Lemma object_text_room cap fmt depth l out :
  let members := map (fun '(name, e) => member_text fmt depth name e) l in
  let all := join (44 :: byte_if fmt 10) members ++ byte_if fmt 10 in
  l <> [] -> Z.of_nat (length out) + Z.of_nat (length all) + 1 <= cap ->
  object_text cap fmt depth l out = Ret (out ++ all).
Proof.
  cbv zeta. revert out. induction l as [|[name e] l IH]; intros out Hl H; [done|]. cbn [object_text map] in *.
  unfold member_text at 1 in H. unfold member_text at 1. destruct l as [|[name' e'] l].
  - cbn [map join] in *. lens_in H.
    do 7 put_step. cbn [object_text]. flat.
  - set (rest := map _ _) in *. assert (Hr : rest <> []) by done.
    assert (Hj : forall s x, join s (x :: rest) = x ++ s ++ join s rest) by (intros; by destruct rest).
    rewrite Hj in *. lens_in H.
    do 7 put_step. rewrite IH; [|done|].
    + flat.
    + lens. lia.
Qed.

Lemma array_room fmt l :
  Z.of_nat (length (array_body fmt l)) + 1 <= foldr (fun e len => Z.of_nat (length e) + 2 + Z.b2z fmt + len) 5 l.
Proof.
  unfold array_body. lens. pose proof (join_length (44 :: byte_if fmt 32) l) as J.
  assert (E : foldr (fun e len => Z.of_nat (length e) + 2 + Z.b2z fmt + len) 5 l =
              5 + total l + (2 + Z.b2z fmt) * Z.of_nat (length l)).
  { clear J. unfold total. induction l as [|e l IH]; [cbn; lia|]. cbn [foldr length]. rewrite IH. lia. }
  rewrite E. assert (Hs : Z.of_nat (length (44 :: byte_if fmt 32)) = 1 + Z.b2z fmt) by (by destruct fmt).
  rewrite Hs in J. destruct fmt; cbn [Z.b2z] in *; lia.
Qed.

Lemma tabs_length fmt depth : 0 <= depth -> Z.of_nat (length (tabs fmt depth)) = Z.b2z fmt * depth.
Proof. intros H. destruct fmt; cbn [tabs length Z.b2z]; [rewrite length_replicate|]; lia. Qed.

Lemma byte_if_length b c : Z.of_nat (length (byte_if b c)) = Z.b2z b.
Proof. by destruct b. Qed.

Lemma object_room (fmt : bool) depth (l : list (list Z * list Z)) : l <> [] -> 0 <= depth ->
  let extra := if fmt then 2 + (depth + 1) else 0 in
  Z.of_nat (length (object_body fmt depth (map (fun '(name, e) => member_text fmt (depth + 1) name e) l))) + 1 <=
  foldr (fun '(name, e) len => Z.of_nat (length e) + Z.of_nat (length name) + 2 + extra + len)
    (7 + if fmt then depth + 1 else 0) l.
Proof.
  intros Hl Hd extra. set (members := map (fun '(name, e) => member_text fmt (depth + 1) name e) l). unfold object_body.
  assert (Hm : members <> []) by (by destruct l). rewrite !bool_decide_eq_false_2 by done. lens.
  pose proof (join_length (44 :: byte_if fmt 10) members) as J. cbn [length] in J. unfold members in J at 3. rewrite length_map in J.
  assert (E : foldr (fun '(name, e) len => Z.of_nat (length e) + Z.of_nat (length name) + 2 + extra + len)
      (7 + if fmt then depth + 1 else 0) l =
    total members + (1 + Z.b2z fmt) * Z.of_nat (length l) + 7 + if fmt then depth + 1 else 0).
  { clear -Hd. unfold members, total, extra. induction l as [|[name e] l IH]; [cbn; lia|]. cbn [map foldr length].
    rewrite IH. unfold member_text at 2. lens. pose proof (tabs_length fmt (depth + 1) ltac:(lia)).
    pose proof (byte_if_length fmt 9). destruct fmt; cbn [Z.b2z] in *; lia. }
  rewrite E.
  pose proof (byte_if_length fmt 10). rewrite !Nat2Z.inj_succ in *.
  pose proof (tabs_length fmt (depth - 0) ltac:(lia)).
  destruct l as [|[n e] l]; [done|]. destruct fmt; cbn [Z.b2z] in *; lia.
Qed.

Lemma all_some_map {A B C} (g : A -> option B) (f : B -> C) l :
  all_some (map (fun c => match g c with Some b => Some (f b) | None => None end) l) = option_map (map f) (all_some (map g l)).
Proof.
  induction l as [|c l IH]; [done|]. cbn [map all_some]. destruct (g c); [|done]. rewrite IH.
  by destruct (all_some (map g l)).
Qed.

(** ** The printer writes the reference *)

(** An item whose numbers are those of its types and whose strings end at their end. *)
Inductive item_ok : cJSON -> Prop :=
  | item_ok_intro t v i d s l :
      number_ok (Item t v i d s l) -> from_option no_zero True v -> from_option no_zero True s ->
      Forall item_ok l -> item_ok (Item t v i d s l).

Lemma array_entries_text (f : cJSON -> outcome (option (list Z))) (g : cJSON -> option (list Z)) l :
  Forall (fun c => f c = Ret (g c)) l -> array_entries f l = Ret (all_some (map g l)).
Proof.
  induction 1 as [|c l Hc Hl IH]; [done|]. cbn [array_entries map all_some]. rewrite Hc. run.
  destruct (g c); [|done]. fold (array_entries f). rewrite IH. run. by destruct (all_some (map g l)).
Qed.

Lemma object_entries_text (f : cJSON -> outcome (option (list Z))) (g : cJSON -> option (list Z)) l :
  Forall (fun c => f c = Ret (g c) /\ print_string_ptr (string c) = Ret (name_text (string c))) l ->
  object_entries f l =
  Ret (all_some (map (fun c => match g c with Some e => Some (name_text (string c), e) | None => None end) l)).
Proof.
  induction 1 as [|c l [Hc Hn] Hl IH]; [done|]. cbn [object_entries map all_some]. rewrite Hn, Hc. run.
  fold (object_entries f). rewrite IH. run. by destruct (g c), (all_some _).
Qed.

Lemma all_some_nil {A} (l : list (option A)) : all_some l = Some [] -> l = [].
Proof. destruct l as [|[a|] l]; cbn [all_some]; try done. by destruct (all_some l). Qed.

Lemma print_array_text (f : cJSON -> Z -> outcome (option (list Z))) g l depth fmt :
  Forall (fun c => f c (depth + 1) = Ret (g c)) l ->
  print_array f l depth fmt =
  Ret (match all_some (map g l) with Some entries => Some (array_body fmt entries) | None => None end).
Proof.
  intros H. unfold print_array. destruct l as [|c l]; [done|]. rewrite (array_entries_text _ g) by done. run.
  destruct (all_some _) as [entries|] eqn:E; [|done]. pose proof (array_room fmt entries) as R. unfold array_body in *.
  lens_in R. set (cap := foldr _ _ _) in *. clearbody cap. do 2 put_step.
  rewrite array_text_room by room. run. do 2 put_step. do 2 f_equal. flat.
Qed.

Lemma print_object_text (f : cJSON -> Z -> outcome (option (list Z))) g l depth fmt : 0 <= depth ->
  Forall (fun c => f c (depth + 1) = Ret (g c) /\ print_string_ptr (string c) = Ret (name_text (string c))) l ->
  print_object f l depth fmt =
  Ret (match all_some (map (fun c => match g c with
                                     | Some e => Some (member_text fmt (depth + 1) (name_text (string c)) e)
                                     | None => None
                                     end) l) with
       | Some members => Some (object_body fmt depth members)
       | None => None
       end).
Proof.
  intros Hd H. unfold print_object. destruct l as [|c l].
  - cbn [map all_some]. unfold object_body. rewrite !bool_decide_eq_true_2 by done.
    pose proof (tabs_length fmt (depth - 1)) as T. pose proof (byte_if_length fmt 10).
    assert (R : Z.of_nat (length (tabs fmt (depth - 1))) <= Z.b2z fmt * depth).
    { destruct fmt; cbn [tabs Z.b2z length]; rewrite ?length_replicate; lia. }
    destruct fmt; cbn [Z.b2z] in *; do 4 put_step; do 2 f_equal; flat.
  - rewrite (object_entries_text _ g) by done. run. set (L := c :: l) in *. assert (HL : L <> []) by done. clearbody L.
    set (h := fun c => match g c with Some e => Some (name_text (string c), e) | None => None end).
    assert (E : map (fun c => match g c with Some e => Some (member_text fmt (depth + 1) (name_text (string c)) e)
                                           | None => None end) L =
                map (fun c => match h c with Some b => Some ((fun '(name, e) => member_text fmt (depth + 1) name e) b)
                                           | None => None end) L).
    { apply map_ext. intros x. unfold h. by destruct (g x). }
    rewrite E, all_some_map. destruct (all_some (map h L)) as [entries|] eqn:Ee; [|done]. cbn [option_map].
    assert (He : entries <> []) by (intros ->; apply all_some_nil, map_eq_nil in Ee; done).
    pose proof (object_room fmt depth entries He Hd) as R. set (members := map _ entries) in *.
    assert (Hm : members <> []) by (unfold members; by destruct entries). unfold object_body in *.
    rewrite !bool_decide_eq_false_2 in * by done. lens_in R. set (cap := foldr _ _ _) in *. clearbody cap.
    do 2 put_step. rewrite object_text_room by (done || (fold members; room)). fold members. run.
    rewrite Z.sub_0_r in *. replace (depth + 1 - 1) with depth by lia. do 3 put_step. do 2 f_equal. flat.
Qed.

Lemma print_value_text c depth fmt : item_ok c -> 0 <= depth -> print_value c depth fmt = Ret (text c depth fmt).
Proof.
  revert depth. induction c as [t v i d s l IH] using cJSON_items_ind. intros depth Hok Hd.
  inversion Hok as [t' v' i' d' s' l' Hn Hv Hs Hl]; subst. cbn [print_value text].
  destruct (bool_decide _); [done|]. destruct (bool_decide _); [done|]. destruct (bool_decide _); [done|].
  destruct (bool_decide _); [by rewrite print_number_text|].
  destruct (bool_decide _); [unfold print_string; by rewrite print_string_text|].
  destruct (bool_decide _).
  { apply (print_array_text _ (fun c => text c (depth + 1) fmt)). eapply Forall_impl; [apply Forall_and; split; [exact IH|exact Hl]|].
    intros c [Hc Hcok]. apply Hc; [done|lia]. }
  destruct (bool_decide _); [|done].
  apply (print_object_text _ (fun c => text c (depth + 1) fmt)); [done|].
  eapply Forall_impl; [apply Forall_and; split; [exact IH|exact Hl]|]. intros c [Hc Hcok]. split; [apply Hc; [done|lia]|].
  apply print_string_text. by inversion Hcok.
Qed.

(** C18: printing never writes outside a block that was allocated, formatted or
    not, however the item nests, and what it writes is the text of the item: the
    text is missing only when an item of no known type is in it. *)
Theorem printer_fits c (fmt : bool) :
  item_ok c -> (if fmt then cJSON_Print (Some c) else cJSON_PrintUnformatted (Some c)) = Ret (text c 0 fmt).
Proof. intros H. destruct fmt; by apply print_value_text. Qed.

(** An object with a number that is not an integer, and an empty object. *)
Lemma printer_fits_witness :
  let half := Item cJSON_Number None 0 (SFdiv prec emax (of_int 1) (of_int 2)) (Some (str_bytes "x")) [] in
  let c := Item cJSON_Object None 0 (S754_zero false) None [half; Item cJSON_Object None 0 (S754_zero false) (Some [7]) []] in
  item_ok c /\ cJSON_PrintUnformatted (Some c) = Ret (Some (123 :: 34 :: 120 :: 34 :: 58 :: str_bytes "0.500000" ++
    44 :: 34 :: 92 :: str_bytes "u0007" ++ 34 :: 58 :: str_bytes "{}}")).
Proof.
  intros half c.
  assert (Ok : item_ok c).
  { repeat constructor; cbn [valueint]; lia. }
  split; [exact Ok|]. rewrite (printer_fits c false Ok). vm_compute. reflexivity.
Defined.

• _WORK REQUEST_: Quote every line from the line containing "split; [exact Ok|]." through the closing line of the listing, including both.

• _SOLUTION_:
  split; [exact Ok|]. rewrite (printer_fits c false Ok). vm_compute. reflexivity.
Defined.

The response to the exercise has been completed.